#### WHAT THE TASK ASKS
Return the run of lines below that opens with the line containing "(freed (passwordPad s)" and closes with the line containing "intros Hb Hp Hlb Hlp s1 len.", keeping each one exact.

#### SOURCE RECORDS
Lemma encrypt_with_pad (s : state) (b p : buffer) :
  encrypted s = 0 -> password s = Some b -> passwordPad s = Some p ->
  (passwordLen s <= List.length b)%nat -> (passwordLen s <= List.length p)%nat ->
  encryptPassword random_seq getpid time0 s =
  Some (tt, set_encrypted 1
              (set_password (Some (xor_prefix (passwordLen s) b p))
                            (seeded getpid time0 s))).
Proof.
  intros He Hb Hp Hlb Hlp.
  destruct (seeded_fields s) as (Fb & Fe & Fp & Fl & Fr).
  unfold encryptPassword. unfold bind at 1. unfold get at 1. unfold bind at 1. unfold get at 1.
  rewrite He, Hb. cbn [Z.eqb negb is_null orb].
  unfold bind at 1. rewrite seed_run.
  unfold bind at 1. unfold get at 1. rewrite Fp, Hp. cbn [is_null].
  unfold bind at 1. unfold ret at 1.
  unfold bind at 1. unfold get at 1. rewrite Fl.
  unfold bind at 1.
  change 0%nat with (List.length (@nil Z)).
  rewrite (xor_loop_run (passwordLen s) [] b [] p);
    [reflexivity | cbn [app]; first [lia | assumption | now rewrite Fb | now rewrite Fp] ..].
Qed.

Lemma encrypt_short_block (s : state) (b p : buffer) :
  encrypted s = 0 -> password s = Some b -> passwordPad s = Some p ->
  (List.length b < passwordLen s)%nat ->
  encryptPassword random_seq getpid time0 s = None.
Proof.
  intros He Hb Hp Hlen.
  destruct (seeded_fields s) as (Fb & Fe & Fp & Fl & Fr).
  unfold encryptPassword. unfold bind at 1. unfold get at 1. unfold bind at 1. unfold get at 1.
  rewrite He, Hb. cbn [Z.eqb negb is_null orb].
  unfold bind at 1. rewrite seed_run.
  unfold bind at 1. unfold get at 1. rewrite Fp, Hp. cbn [is_null].
  unfold bind at 1. unfold ret at 1.
  unfold bind at 1. unfold get at 1. rewrite Fl.
  unfold bind at 1.
  change 0%nat with (List.length (@nil Z)).
  rewrite (xor_loop_overrun (passwordLen s) [] b [] p);
    [reflexivity | cbn [app]; first [lia | assumption | now rewrite Fb | now rewrite Fp] ..].
Qed.

Lemma encrypt_fresh (s : state) (b : buffer) (n : nat) :
  encrypted s = 0 -> password s = Some b -> passwordPad s = None ->
  strlen b = Some n ->
  let s1 := seeded getpid time0 s in
  let pad := draws random_seq (rand_seed s1) 1 (rand_count s1) (S n) in
  encryptPassword random_seq getpid time0 s =
  Some (tt, mkState (Some (xor_prefix (S n) b pad)) 1 (Some pad) (S n)
                    (needSeed s1) (rand_seed s1) (S n + rand_count s1) (released s1)).
Proof.
  intros He Hb Hp Hn s1 pad.
  destruct (seeded_fields s) as (Fb & Fe & Fp & Fl & Fr). fold s1 in Fb, Fe, Fp, Fl, Fr.
  pose proof (strlen_lt b n Hn) as Hlt.
  unfold encryptPassword. unfold bind at 1. unfold get at 1. unfold bind at 1. unfold get at 1.
  rewrite He, Hb. cbn [Z.eqb negb is_null orb].
  unfold bind at 1. rewrite seed_run. fold s1.
  unfold bind at 1. unfold get at 1. rewrite Fp, Hp. cbn [is_null].
  unfold bind at 1. unfold bind at 1. unfold strlen_password at 1. rewrite Fb, Hb, Hn.
  cbn [option_map].
  unfold bind at 1. unfold modify at 1.
  unfold bind at 1. unfold get at 1.
  unfold bind at 1. unfold modify at 1.
  cbn [passwordLen set_passwordLen set_passwordPad password encrypted passwordPad needSeed
       rand_seed rand_count released].
  rewrite Nat.add_1_r.
  change 0%nat with (List.length (@nil Z)) at 1.
  rewrite (pad_loop_run (S n) [] (myMalloc (S n)));
    [| reflexivity | unfold myMalloc; rewrite repeat_length; lia].
  cbn [passwordLen set_passwordLen set_passwordPad password encrypted passwordPad needSeed
       rand_seed rand_count released app].
  replace (skipn (S n) (myMalloc (S n))) with (@nil Z)
    by (symmetry; apply skipn_all2; unfold myMalloc; rewrite repeat_length; lia).
  rewrite app_nil_r. fold pad.
  unfold bind at 1. unfold get at 1. cbn [passwordLen].
  unfold bind at 1.
  change 0%nat with (List.length (@nil Z)) at 1.
  rewrite (xor_loop_run (S n) [] b [] pad);
    [reflexivity | cbn [app password passwordPad];
                   first [lia | assumption | reflexivity | now rewrite Fb
                         | unfold pad; rewrite draws_length; lia] ..].
Qed.

Lemma clear_empty (s : state) :
  passwordLen s = O ->
  let s1 := seeded getpid time0 s in
  clearPassword random_seq getpid time0 s =
  Some (tt, mkState None (encrypted s) None 0 (needSeed s1) (rand_seed s1) (rand_count s1)
                    (freed (passwordPad s) ++ freed (password s) ++ released s)).
Proof.
  intros Hl s1.
  destruct (seeded_fields s) as (Fb & Fe & Fp & Fl & Fr). fold s1 in Fb, Fe, Fp, Fl, Fr.
  unfold clearPassword. unfold bind at 1. rewrite seed_run. fold s1.
  unfold bind at 1. unfold get at 1. rewrite Fl, Hl.
  cbn [for_loop]. unfold bind, ret, get, modify.
  unfold set_passwordLen, set_passwordPad, set_password, free.
  rewrite Fb.
  destruct (password s) as [b |];
    cbn [password encrypted passwordPad passwordLen needSeed rand_seed rand_count released];
    rewrite Fp; destruct (passwordPad s) as [p |];
    cbn [password encrypted passwordPad passwordLen needSeed rand_seed rand_count released
         freed app];
    rewrite ?Fe, ?Fr; reflexivity.
Qed.

Lemma clear_with_pad (s : state) (b p : buffer) :
  password s = Some b -> passwordPad s = Some p ->
  (passwordLen s <= List.length b)%nat -> (passwordLen s <= List.length p)%nat ->
  let s1 := seeded getpid time0 s in
  let len := passwordLen s in
  clearPassword random_seq getpid time0 s =
  Some (tt, mkState None (encrypted s) None 0 (needSeed s1) (rand_seed s1)
                    (2 * len + rand_count s1)
                    ((draws random_seq (rand_seed s1) 2 (S (rand_count s1)) len ++ skipn len p)
                     :: (draws random_seq (rand_seed s1) 2 (rand_count s1) len ++ skipn len b)
                     :: released s)).
Proof.
  intros Hb Hp Hlb Hlp s1 len.
  destruct (seeded_fields s) as (Fb & Fe & Fp & Fl & Fr). fold s1 in Fb, Fe, Fp, Fl, Fr.
  unfold clearPassword. unfold bind at 1. rewrite seed_run. fold s1.
  unfold bind at 1. unfold get at 1. rewrite Fl. fold len.
  unfold bind at 1.
  change 0%nat with (List.length (@nil Z)) at 1.
  rewrite (clear_loop_run len [] b [] p);
    [| first [lia | assumption | reflexivity | now rewrite Fb | now rewrite Fp] ..].
  unfold bind, ret, get, modify.
  unfold set_passwordLen, set_passwordPad, set_password, free.
  cbn [password encrypted passwordPad passwordLen needSeed rand_seed rand_count released app].
  rewrite Fe, Fr. reflexivity.
Qed.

#### SOLUTION
                    (freed (passwordPad s) ++ freed (password s) ++ released s)).
Proof.
  intros Hl s1.
  destruct (seeded_fields s) as (Fb & Fe & Fp & Fl & Fr). fold s1 in Fb, Fe, Fp, Fl, Fr.
  unfold clearPassword. unfold bind at 1. rewrite seed_run. fold s1.
  unfold bind at 1. unfold get at 1. rewrite Fl, Hl.
  cbn [for_loop]. unfold bind, ret, get, modify.
  unfold set_passwordLen, set_passwordPad, set_password, free.
  rewrite Fb.
  destruct (password s) as [b |];
    cbn [password encrypted passwordPad passwordLen needSeed rand_seed rand_count released];
    rewrite Fp; destruct (passwordPad s) as [p |];
    cbn [password encrypted passwordPad passwordLen needSeed rand_seed rand_count released
         freed app];
    rewrite ?Fe, ?Fr; reflexivity.
Qed.

Lemma clear_with_pad (s : state) (b p : buffer) :
  password s = Some b -> passwordPad s = Some p ->
  (passwordLen s <= List.length b)%nat -> (passwordLen s <= List.length p)%nat ->
  let s1 := seeded getpid time0 s in
  let len := passwordLen s in
  clearPassword random_seq getpid time0 s =
  Some (tt, mkState None (encrypted s) None 0 (needSeed s1) (rand_seed s1)
                    (2 * len + rand_count s1)
                    ((draws random_seq (rand_seed s1) 2 (S (rand_count s1)) len ++ skipn len p)
                     :: (draws random_seq (rand_seed s1) 2 (rand_count s1) len ++ skipn len b)
                     :: released s)).
Proof.
  intros Hb Hp Hlb Hlp s1 len.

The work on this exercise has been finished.